Strictly speaking, democracy can be squared with dictatorship if the demos is choosing its dictators for itself. That – for those of us who wouldn’t welcome this outcome – is the great danger of the ‘populism’ which is gripping so many countries today. If every four or five years the people are allowed to elect a leader who thereafter will decide everything for them, then the most simple and basic requirement of democracy is met.
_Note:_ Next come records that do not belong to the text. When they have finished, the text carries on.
(** What the registration reads: the environment, the address book, the views
    of the bridgehub at its arguments and the encodings; and that the
    operations of [plan] go through. *)
Record gateway_setting `{EthersOps} `{Chain} `{Artifacts} `{Gateway} (cfg : SystemConfig) (d : Deployer) (w : world)
    (gov hub ctm tracker router chain gas l2ctm token e1 e2 : string) (asset zk : val) (price cost : Z)
    (plan : list operation) : Prop := {
  set_pool : w_pool w = [];
  set_gov : w_addresses w !! "" ≫= (λ g, g !! "Governance") = Some gov;
  set_hub : w_addresses w !! "Bridgehub" ≫= (λ g, g !! "BridgehubProxy") = Some hub;
  set_ctm : w_addresses w !! "StateTransition" ≫= (λ g, g !! "StateTransitionProxy") = Some ctm;
  set_tracker : w_addresses w !! "Bridgehub" ≫= (λ g, g !! "CTMDeploymentTrackerProxy") = Some tracker;
  set_router : w_addresses w !! "Bridges" ≫= (λ g, g !! "SharedBridgeProxy") = Some router;
  set_chain : getNumberFromEnv (w_env w) "CHAIN_ETH_ZKSYNC_NETWORK_ID" = Done chain;
  set_gas : getNumberFromEnv (w_env w) "CONTRACTS_PRIORITY_TX_MAX_GAS_LIMIT" = Done gas;
  set_l2ctm : getAddressFromEnv (w_env w) "GATEWAY_STATE_TRANSITION_PROXY_ADDR" = Done l2ctm;
  set_price h : gas_price h = price;
  set_zk h : view_call h hub "Bridgehub" "getZKChain" [VStr chain] = Done zk;
  set_cost h : view_call h hub "Bridgehub" "l2TransactionBaseCost"
    [VStr chain; VNum (price * GAS_MULTIPLIER); VStr gas; VNum (requiredL2GasPricePerPubdata cfg)] = Done (VNum cost);
  set_token h : view_call h hub "Bridgehub" "baseToken" [VStr chain] = Done (VStr token);
  set_asset h : view_call h hub "Bridgehub" "ctmAssetIdFromChainId" [VStr chain] = Done asset;
  set_e1 : abi_encode ["bytes32"; "address"] [asset; VStr L2_BRIDGEHUB_ADDRESS] = Some e1;
  set_e2 : abi_encode ["address"; "address"] [VStr ctm; VStr l2ctm] = Some e2;
  set_whitelist : encodable "Bridgehub" "addChainTypeManager" [VStr l2ctm];
  set_requests : Forall (λ '(m, args), encodable "Bridgehub" m args)
    (registration_requests cfg d tracker router chain gas l2ctm e1 e2 cost);
  set_goes : goes_through d (tx_count w) (w_random w) gov (w_mined w) plan;
  set_hash i r : (1 ≤ i)%nat → receipt_of w gov plan i = Some r → ∃ s, getL2HashFromPriorityOp r zk = Done s;
}.

(** One step of a script through governance. *)
Ltac lead :=
  lazymatch goal with
  | |- leads _ _ _ (throw _ ≫= _) _ _ => apply leads_throw, leads_lift
  | |- leads _ _ _ (number_env _ ≫= _) _ _ => eapply leads_bind; [apply leads_env; eassumption|]
  | |- leads _ _ _ (address_env _ ≫= _) _ _ => eapply leads_bind; [apply leads_env; eassumption|]
  | |- leads _ _ _ (console_log _ ≫= _) _ _ => eapply leads_bind; [apply leads_log|]
  | |- leads _ _ _ (console_log _) _ _ => apply leads_log
  | |- leads _ _ _ (contract_at _ _ ≫= _) _ _ => eapply leads_bind; [apply leads_contract; eassumption|]
  | |- leads _ _ _ (view _ _ _ _ ≫= _) _ _ => eapply leads_bind; [apply leads_view; eauto|]
  | |- leads _ _ _ (encode_call _ _ _ ≫= _) _ _ => eapply leads_bind; [apply leads_encode; eassumption|]
  | |- leads _ _ _ (getGasPrice ≫= _) _ _ => eapply leads_bind; [apply leads_gasPrice; eassumption|]
  | |- leads _ _ _ (transactionHash (Some _) ≫= _) _ _ => eapply leads_bind; [apply leads_ret|]
  | |- leads _ _ _ (as_address (VStr _) ≫= _) _ _ => eapply leads_bind; [apply leads_ret|]
  | |- leads _ _ _ (as_number (VNum _) ≫= _) _ _ => eapply leads_bind; [apply leads_ret|]
  | |- leads _ _ _ (lift (or_throw _ ?o) ≫= _) _ _ =>
      match goal with E : o = Some ?x |- _ => rewrite E; eapply leads_bind; [apply leads_lift|] end
  end.

Section register.
Context `{EthersOps} `{Chain} `{Artifacts} `{Gateway}.
Variables (cfg : SystemConfig) (d : Deployer).

Lemma leads_l2_hash w gov ops r zk :
  (∃ s, getL2HashFromPriorityOp r zk = Done s) → ∃ s, leads w gov ops (l2_hash (Some r) zk) (Done s) ops.
Proof.
  intros [s E]. exists s. unfold l2_hash. cbn [or_throw].
  eapply leads_bind; [apply leads_lift|]. rewrite <- E. apply leads_lift.
Qed.

Lemma leads_priorityTxMaxGasLimit w gov ops gas :
  getNumberFromEnv (w_env w) "CONTRACTS_PRIORITY_TX_MAX_GAS_LIMIT" = Done gas →
  leads w gov ops priorityTxMaxGasLimit (Done (VStr gas)) ops.
Proof. intros E. unfold priorityTxMaxGasLimit. lead. apply leads_ret. Qed.

(** An operation whose receipt is then read for the hash of its L2 transaction. *)
Ltac lead_receipt e Hplan Hhash :=
  let r := fresh "r" in let Er := fresh "Er" in let Hr := fresh "Hr" in
  edestruct e as (r & Er & Hr);
  [..|eapply leads_bind; [exact Hr|]];
  [first [done|eassumption|rewrite Hplan; by eexists]..|];
  let s := fresh "s" in let Hs := fresh "Hs" in
  edestruct leads_l2_hash as [s Hs]; [apply (Hhash _ _) in Er; [exact Er|cbn; lia]|];
  eapply leads_bind; [exact Hs|].

Lemma registration_leads w gov hub ctm tracker router chain gas l2ctm token e1 e2 asset zk price cost plan :
  gateway_setting cfg d w gov hub ctm tracker router chain gas l2ctm token e1 e2 asset zk price cost plan →
  let ops := registration_operations cfg d hub tracker router chain gas l2ctm e1 e2 price cost in
  plan = (if bool_decide (token = ADDRESS_ONE) then ops else take 1 ops) →
  leads w gov [] (registerSLContractsOnL1 cfg d)
    (if bool_decide (token = ADDRESS_ONE) then Done tt else Throw read_error) plan.
Proof.
  intros [] ops Hplan.
  apply Forall_cons_1 in set_requests0 as [Q1 [Q2 [Q3 [Q4 _]%Forall_cons_1]%Forall_cons_1]%Forall_cons_1].
  unfold registerSLContractsOnL1. repeat lead.
  destruct (leads_executeUpgrade d w gov plan set_gov0 set_goes0 [] (VStr hub) 0
    (calldata "Bridgehub" "registerSettlementLayer" [VStr chain; VBool true]) no_opts eq_refl) as (r1 & _ & Hr1).
  { rewrite Hplan. case_bool_decide; by eexists. }
  eapply leads_bind; [exact Hr1|]. repeat lead.
  eapply leads_bind; [by apply leads_priorityTxMaxGasLimit|]. cbn zeta. repeat lead.
  revert Hplan. case_bool_decide as Ht; cbn [negb when]; intros Hplan;
    [subst token; rewrite Hplan|subst plan; unfold fund_base_token; apply leads_throw, leads_lift].
  eapply leads_bind; [apply leads_ret|]. repeat lead.
  lead_receipt (leads_executeUpgrade d w gov plan set_gov0 set_goes0) Hplan set_hash0. repeat lead.
  lead_receipt (leads_executeUpgradeOnL2 d w gov plan set_gov0 set_goes0 cfg) Hplan set_hash0. repeat lead.
  lead_receipt (leads_executeUpgrade d w gov plan set_gov0 set_goes0) Hplan set_hash0. repeat lead.
Qed.

End register.

(** ** No command gets past the construction of its deployer *)

Section commands.
Context `{EthersOps} `{Chain} `{Artifacts} `{ZkArtifacts} `{Files} `{Interfaces} `{Gateway}.
Variable cfg : SystemConfig.
Variable key_address : string → outcome string.
Variable mnemonic_address : string → string → outcome string.
Variable file_mnemonic : string → outcome string.
Variable parse_gwei : string → outcome Z.
Variable format_gwei : Z → string.
Variable failedTxL2Hash : string.

(** The commands of sync-layer.ts, and the other scripts. *)
Definition command_action (name : string) : option (options → M unit) :=
  if String.eqb name "compute-migrated-chain-address" then
    Some (compute_migrated_chain_address cfg key_address mnemonic_address file_mnemonic)
  else if String.eqb name "deploy-sync-layer-contracts" then
    Some (deploy_sync_layer_contracts cfg key_address mnemonic_address file_mnemonic parse_gwei format_gwei)
  else if String.eqb name "register-sync-layer" then
    Some (register_sync_layer cfg key_address mnemonic_address file_mnemonic)
  else if String.eqb name "migrate-to-sync-layer" then
    Some (migrate_to_sync_layer cfg key_address mnemonic_address file_mnemonic parse_gwei)
  else if String.eqb name "recover-from-failed-migration" then
    Some (recover_from_failed_migration key_address mnemonic_address file_mnemonic failedTxL2Hash)
  else if String.eqb name "prepare-validators" then
    Some (prepare_validators key_address mnemonic_address file_mnemonic)
  else script_action cfg key_address mnemonic_address file_mnemonic parse_gwei format_gwei name.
Russia probably fits this pattern today, even allowing for the undoubted electoral chicanery there; China too, and North Korea; and possibly next year’s USA, if Donald Trump gets in again. (That’s judging by some of his recent pronouncements, and the foreign leaders he most admires.) In Britain the political Right is displaying similarly authoritarian tendencies; and in other European countries too. Many people – possibly a majority – don’t really want to have collective ‘control’ over their lives, beyond a certain limit; or even to think deeply about politics. It’s too hard; and easier to treat ‘democratic’ elections  simply as personality contests, or as games. Other sorts of ‘democrat’ – the ‘Social’ kind, for example – need to keep this in mind. The Right does, to its great electoral advantage; and to the detriment of the rest of us.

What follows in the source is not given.